++++ Extracted information ++++

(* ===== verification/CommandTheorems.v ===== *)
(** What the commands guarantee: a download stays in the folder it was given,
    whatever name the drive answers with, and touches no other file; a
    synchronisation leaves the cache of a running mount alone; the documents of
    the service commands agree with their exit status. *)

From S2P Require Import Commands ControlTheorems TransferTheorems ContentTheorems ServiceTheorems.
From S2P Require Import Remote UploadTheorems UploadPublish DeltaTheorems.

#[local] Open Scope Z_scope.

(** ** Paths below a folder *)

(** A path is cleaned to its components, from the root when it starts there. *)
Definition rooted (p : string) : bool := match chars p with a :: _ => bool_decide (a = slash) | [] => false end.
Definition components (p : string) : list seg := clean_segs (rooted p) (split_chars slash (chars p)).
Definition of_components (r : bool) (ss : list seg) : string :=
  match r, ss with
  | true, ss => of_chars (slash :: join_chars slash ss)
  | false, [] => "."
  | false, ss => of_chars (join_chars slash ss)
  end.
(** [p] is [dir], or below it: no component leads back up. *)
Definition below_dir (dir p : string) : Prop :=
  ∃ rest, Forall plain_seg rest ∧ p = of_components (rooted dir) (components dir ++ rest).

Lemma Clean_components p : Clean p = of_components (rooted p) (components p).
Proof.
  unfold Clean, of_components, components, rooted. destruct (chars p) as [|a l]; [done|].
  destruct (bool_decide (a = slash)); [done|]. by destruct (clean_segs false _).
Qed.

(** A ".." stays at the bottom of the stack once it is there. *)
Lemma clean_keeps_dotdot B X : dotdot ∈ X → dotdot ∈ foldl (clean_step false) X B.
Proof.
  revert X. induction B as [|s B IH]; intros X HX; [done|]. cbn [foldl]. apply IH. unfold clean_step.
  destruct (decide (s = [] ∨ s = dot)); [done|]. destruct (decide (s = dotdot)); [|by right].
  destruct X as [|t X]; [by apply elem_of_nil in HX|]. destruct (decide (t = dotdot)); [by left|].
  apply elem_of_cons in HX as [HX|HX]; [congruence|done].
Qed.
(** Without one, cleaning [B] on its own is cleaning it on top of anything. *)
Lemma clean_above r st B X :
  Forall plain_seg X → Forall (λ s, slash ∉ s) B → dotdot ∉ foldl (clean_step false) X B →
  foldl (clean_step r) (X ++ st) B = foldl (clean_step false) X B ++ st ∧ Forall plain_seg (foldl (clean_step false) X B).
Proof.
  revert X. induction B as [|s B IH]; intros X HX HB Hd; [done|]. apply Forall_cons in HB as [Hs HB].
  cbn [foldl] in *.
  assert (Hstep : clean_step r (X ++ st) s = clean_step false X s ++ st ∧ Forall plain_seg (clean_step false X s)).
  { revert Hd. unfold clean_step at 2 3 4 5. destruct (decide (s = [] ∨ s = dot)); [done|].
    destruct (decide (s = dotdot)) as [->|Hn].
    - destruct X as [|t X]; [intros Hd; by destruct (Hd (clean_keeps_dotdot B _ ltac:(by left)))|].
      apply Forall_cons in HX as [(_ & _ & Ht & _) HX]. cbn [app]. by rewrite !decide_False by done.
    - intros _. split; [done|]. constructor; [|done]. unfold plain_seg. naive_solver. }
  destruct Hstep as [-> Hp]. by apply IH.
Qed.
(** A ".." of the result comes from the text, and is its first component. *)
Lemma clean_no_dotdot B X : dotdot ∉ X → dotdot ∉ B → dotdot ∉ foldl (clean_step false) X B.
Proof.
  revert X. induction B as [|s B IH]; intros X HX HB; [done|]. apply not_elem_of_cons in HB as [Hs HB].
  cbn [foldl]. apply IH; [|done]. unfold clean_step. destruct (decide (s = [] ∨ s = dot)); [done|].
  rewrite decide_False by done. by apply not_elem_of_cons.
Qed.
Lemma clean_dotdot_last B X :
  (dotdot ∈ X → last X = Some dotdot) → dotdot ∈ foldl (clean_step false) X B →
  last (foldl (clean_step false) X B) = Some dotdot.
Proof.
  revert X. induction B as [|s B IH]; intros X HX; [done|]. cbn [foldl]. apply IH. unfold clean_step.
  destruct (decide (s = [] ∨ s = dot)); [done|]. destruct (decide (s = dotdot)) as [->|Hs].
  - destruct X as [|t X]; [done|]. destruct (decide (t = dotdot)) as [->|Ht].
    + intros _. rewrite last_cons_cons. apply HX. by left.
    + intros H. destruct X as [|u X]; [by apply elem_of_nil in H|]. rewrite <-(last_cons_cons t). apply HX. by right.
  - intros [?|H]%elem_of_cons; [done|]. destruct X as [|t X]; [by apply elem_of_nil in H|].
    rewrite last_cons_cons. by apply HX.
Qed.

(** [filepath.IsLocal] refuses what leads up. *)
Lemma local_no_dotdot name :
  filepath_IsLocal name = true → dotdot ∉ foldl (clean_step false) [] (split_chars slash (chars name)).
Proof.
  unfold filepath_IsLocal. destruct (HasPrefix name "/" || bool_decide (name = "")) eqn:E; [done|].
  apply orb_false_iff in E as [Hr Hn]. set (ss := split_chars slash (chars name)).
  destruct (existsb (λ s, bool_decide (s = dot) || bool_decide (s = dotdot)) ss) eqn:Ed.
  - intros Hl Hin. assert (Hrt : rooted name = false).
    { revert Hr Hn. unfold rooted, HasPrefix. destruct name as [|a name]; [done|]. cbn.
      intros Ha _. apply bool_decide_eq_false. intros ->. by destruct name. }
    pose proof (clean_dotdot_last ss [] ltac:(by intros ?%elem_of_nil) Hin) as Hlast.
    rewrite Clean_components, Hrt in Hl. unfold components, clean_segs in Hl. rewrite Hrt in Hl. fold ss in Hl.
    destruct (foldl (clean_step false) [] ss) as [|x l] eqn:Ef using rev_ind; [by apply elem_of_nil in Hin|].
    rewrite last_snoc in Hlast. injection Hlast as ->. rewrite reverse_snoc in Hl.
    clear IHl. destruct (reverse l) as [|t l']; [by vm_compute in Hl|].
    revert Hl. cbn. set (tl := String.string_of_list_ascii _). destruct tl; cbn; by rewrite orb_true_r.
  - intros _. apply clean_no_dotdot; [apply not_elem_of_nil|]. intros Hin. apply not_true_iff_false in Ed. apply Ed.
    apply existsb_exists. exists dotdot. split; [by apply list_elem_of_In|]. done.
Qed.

++++

Transcribe each line of the data above, unaltered, from the one where "#[local] Open Scope Z_scope." appears to the one where "(** [p] is [dir], or" appears, inclusive of both.

### Task response:
#[local] Open Scope Z_scope.

(** ** Paths below a folder *)

(** A path is cleaned to its components, from the root when it starts there. *)
Definition rooted (p : string) : bool := match chars p with a :: _ => bool_decide (a = slash) | [] => false end.
Definition components (p : string) : list seg := clean_segs (rooted p) (split_chars slash (chars p)).
Definition of_components (r : bool) (ss : list seg) : string :=
  match r, ss with
  | true, ss => of_chars (slash :: join_chars slash ss)
  | false, [] => "."
  | false, ss => of_chars (join_chars slash ss)
  end.
(** [p] is [dir], or below it: no component leads back up. *)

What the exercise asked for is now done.